Blackout

Trois heures après le dîner, Frank n’était toujours pas rentré. Julian Castle s’excusa : il retournait à la Maison de l’espoir et de la pitié dans la jungle.

Assis sur la terrasse, Angela, Newt et moi regardions en dessous de nous les lumières de Bolivar. Sur le toit de l’immeuble administratif de l’aéroport Monzano, une grande croix lumineuse mue par un moteur tournait sur elle-même, balayant de piété électrique toute la rose des vents.

Il y avait dans l’île d’autres endroits illuminés, au nord. Les montagnes nous empêchaient de les voir directement, mais nous distinguions dans le ciel leurs halos. Je demandai à Stanley, le majordome de Frank Hoenikker, d’identifier la source de ces aurores.

Il les montra du doigt, dans le sens inverse des aiguilles d’une montre. « Maison de l’espoir et de la pitié dans la jungle, palais de « Papa » et Fort Jésus. »

— Fort Jésus ?

— C’est le camp d’entraînement de nos soldats.

— Placé sous l’invocation de Jésus-Christ ?

— Oui. Pourquoi pas ?

À ce moment, nous vîmes au nord un autre halo lumineux qui grandissait rapidement. Avant que j’aie pu demander ce que c’était, je m’aperçus qu’il s’agissait de phares d’auto qui franchissaient une crête. Les phares venaient vers nous. Ils appartenaient à un convoi.

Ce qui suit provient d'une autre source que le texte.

Definition AddRecipient (lock : Lock) (amount : Z) (b : TxBuilder) : TxBuilder :=
  mkTxBuilder (seed_ b) (scheme_name_ b) (account_ b) (recipients_ b ++ [(lock, amount)]) (fee_rate_ b) (chain_id_ b) (utxos_ b).
Definition SetFeeRate (feerate : Z) (b : TxBuilder) : TxBuilder :=
  mkTxBuilder (seed_ b) (scheme_name_ b) (account_ b) (recipients_ b) feerate (chain_id_ b) (utxos_ b).
Definition SetChainId (chain_id : bytes) (b : TxBuilder) : TxBuilder :=
  mkTxBuilder (seed_ b) (scheme_name_ b) (account_ b) (recipients_ b) (fee_rate_ b) chain_id (utxos_ b).
Definition SetUtxos (utxos : list UtxoEntry) (b : TxBuilder) : TxBuilder :=
  mkTxBuilder (seed_ b) (scheme_name_ b) (account_ b) (recipients_ b) (fee_rate_ b) (chain_id_ b) utxos.

Section build.
Context `{Sha256Impl} `{StdSort}.

Definition DerivePrivkey (seed : bytes) (account index : Z) : bytes := DeriveSecp256k1Key seed account index.

(** The key one selected coin is signed with. *)
Definition input_key (b : TxBuilder) (entry : UtxoEntry) : bytes :=
  DerivePrivkey (seed_ b) (if utxo_account_id entry =? 0 then account_ b else utxo_account_id entry) (utxo_derivation_index entry).

Definition Build (b : TxBuilder) : option UnsignedTx :=
  if bool_decide (recipients_ b = []) || bool_decide (utxos_ b = []) then None
  else
    let target := foldl (fun target r => to_i64 (target + r.2)) 0 (recipients_ b) in
    let selection := SelectCoins (utxos_ b) target (fee_rate_ b) in
    if negb (sel_success selection) then None
    else
      let inputs := map (fun entry => mkTxInput (utxo_outpoint entry) 0) (sel_inputs selection) in
      let outputs := map (fun r => mkTxOutput r.2 r.1) (recipients_ b) in
      let change_outputs :=
        if (sel_change selection >? 0) && (sel_change selection >=? DUST_THRESHOLD) then
          [mkTxOutput (sel_change selection)
             match utxos_ b with
             | first :: _ => out_lock (coin_output (utxo_coin first))
             | [] => mkLock 1 (repeat Byte.x00 32)
             end]
        else [] in
      Some (mkUnsignedTx (mkTransaction 1 inputs (outputs ++ change_outputs) 0 [] [])
              (map utxo_coin (sel_inputs selection)) (map (input_key b) (sel_inputs selection))
              (map (fun _ => SchemeIdFromName (scheme_name_ b)) (sel_inputs selection))).

End build.

Section sign.
Context `{Sha256Impl} `{Signature.SignatureBackends} `{SigningBackends}.

Definition BuildSpendCondition (privkey_bytes : bytes) (scheme_id : Z) : SpendCondition :=
  let key :=
    if scheme_id =? Signature.SCHEME_SCHNORR_SECP256K1 then
      match GenerateSchnorrKey privkey_bytes with
      | Some keypair => public_key keypair
      | None => []
      end
    else privkey_bytes in
  mkSpendCondition 1 1 [mkPublicKey scheme_id key].

Definition SignInput (b : TxBuilder) (tx : Transaction) (midstates : Sighash.SigHashMidstates) (input_index spent_amount : Z)
    (condition : SpendCondition) (privkey_bytes : bytes) (scheme_id : Z) : option bytes :=
  let sighash := Sighash.SignatureHash (chain_id_ b) tx midstates (wrapu 32 input_index) spent_amount condition in
  if scheme_id =? Signature.SCHEME_SCHNORR_SECP256K1 then SignSchnorr privkey_bytes sighash
  else if scheme_id =? Signature.SCHEME_ML_DSA_44 then SignMldsa44 privkey_bytes sighash
  else None.
Definition DeriveLock (account_id index : Z) (w : Wallet) : Lock :=
  match GetAccount account_id (db_ w) with
  | None => UNKNOWN_LOCK
  | Some _ =>
      let key_bytes := DeriveSecp256k1Key (seed_ w) account_id index in
      match GenerateSchnorrKey key_bytes with
      | None => UNKNOWN_LOCK
      | Some keypair =>
          let condition := mkSpendCondition 1 1 [mkPublicKey Signature.SCHEME_SCHNORR_SECP256K1 (public_key keypair)] in
          mkLock LOCK_VERSION_CONDITION_COMMITMENT (Sighash.SpendConditionCommitment condition)
      end
  end.

Definition address_info (account_id index : Z) (w : Wallet) : AddressInfo :=
  let lock := DeriveLock account_id index w in
  mkAddressInfo (default [] (Address.LockToAddress lock (HrpFor (params_ w)))) lock account_id index.

Definition no_address : AddressInfo := mkAddressInfo [] (mkLock 0 []) 0 0.

Definition GetNewAddress (account_id : Z) (w : Wallet) : AddressInfo * Wallet :=
  match GetAccount account_id (db_ w) with
  | None => (no_address, w)
  | Some acct =>
      let index := wrapu 32 (highest_derived acct + 1) in
      let acct := mkAccount (label acct) (scheme_name acct) (WalletDb.account_id acct) index (gap_limit acct) in
      (address_info account_id index w, with_db (UpdateAccount acct (db_ w)) w)
  end.

(** [for (uint32_t i = 0; i <= highest; ++i)], while [highest] is below 2^32 - 1: there the
    comparison always holds and the loop does not end. *)
Definition indices (highest : Z) : list Z := map Z.of_nat (seq 0 (Z.to_nat (highest + 1))).

Definition ListAddresses (account_id : Z) (w : Wallet) : list AddressInfo :=
  match GetAccount account_id (db_ w) with
  | None => []
  | Some acct => map (fun i => address_info account_id i w) (indices (highest_derived acct))
  end.

(** ** Scanning *)

Definition owned_locks (w : Wallet) : list OwnedLock :=
  flat_map (fun account => map (fun index => mkOwnedLock (DeriveLock (WalletDb.account_id account) index w) (WalletDb.account_id account) index)
                             (indices (highest_derived account)))
    (accounts (db_ w)).

Definition scan_tx (owned : list OwnedLock) (height : Z) (acc : list UtxoEntry * Impl) (tx : Transaction) : list UtxoEntry * Impl :=
  let '(utxos, db) := acc in
  let '(utxos, my_spent, touches) := foldl spend_input (utxos, 0, false) (tx_inputs tx) in
  let '(utxos, my_received, touches) :=
    receive_outputs owned (Txid tx) height (IsCoinbase tx) 0 (tx_outputs tx) (utxos, 0, touches) in
  let db :=
    if touches then
      StoreTx (mkStoredTransaction (Txid tx) (to_i32 height) 0 my_received my_spent
                 (if (my_spent >? my_received) && negb (IsCoinbase tx) then to_i64 (my_spent - my_received) else 0) []) db
    else db in
  (utxos, db).

(** The test of the balance loop of [Rescan]. *)
Definition is_mature (params : ChainParams) (tip_height : Z) (e : UtxoEntry) : bool :=
  negb (coin_is_coinbase (utxo_coin e)) || (tip_height >=? wrapu 32 (coin_height (utxo_coin e) + coinbase_maturity params)).

Definition add_balance (params : ChainParams) (tip_height : Z) (b : Balance) (e : UtxoEntry) : Balance :=
  if is_mature params tip_height e then mkBalance (to_i64 (confirmed b + amount e)) (pending b)
  else mkBalance (confirmed b) (to_i64 (pending b + amount e)).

Le convoi se composait de cinq camions militaires de fabrication américaine. Des soldats se tenaient derrière des mitrailleuses pivotantes fixées sur le toit des cabines.

Le convoi fit halte dans l’allée, devant la maison de Frank. Les soldats mirent immédiatement pied à terre et commencèrent à creuser des trous d’hommes et des abris de mitrailleuses. Accompagné du majordome, j’allai demander à l’officier du détachement la raison de ces travaux.

— Nous avons reçu l’ordre de protéger le prochain président de San Lorenzo, dit l’officier en dialecte insulaire.

— Il n’est pas là, l’informai-je.

— Je ne veux pas le savoir. Mes ordres sont de creuser des abris ici. C’est tout ce que je sais.

J’allai porter la nouvelle à Angela et à Newt.

— Croyez-vous qu’il y ait vraiment du danger ? me demanda Angela.

— Je ne sais pas, je ne suis pas d’ici, dis-je.

À ce moment-là, il y eut une panne générale d’électricité. Toutes les lumières de San Lorenzo s’éteignirent.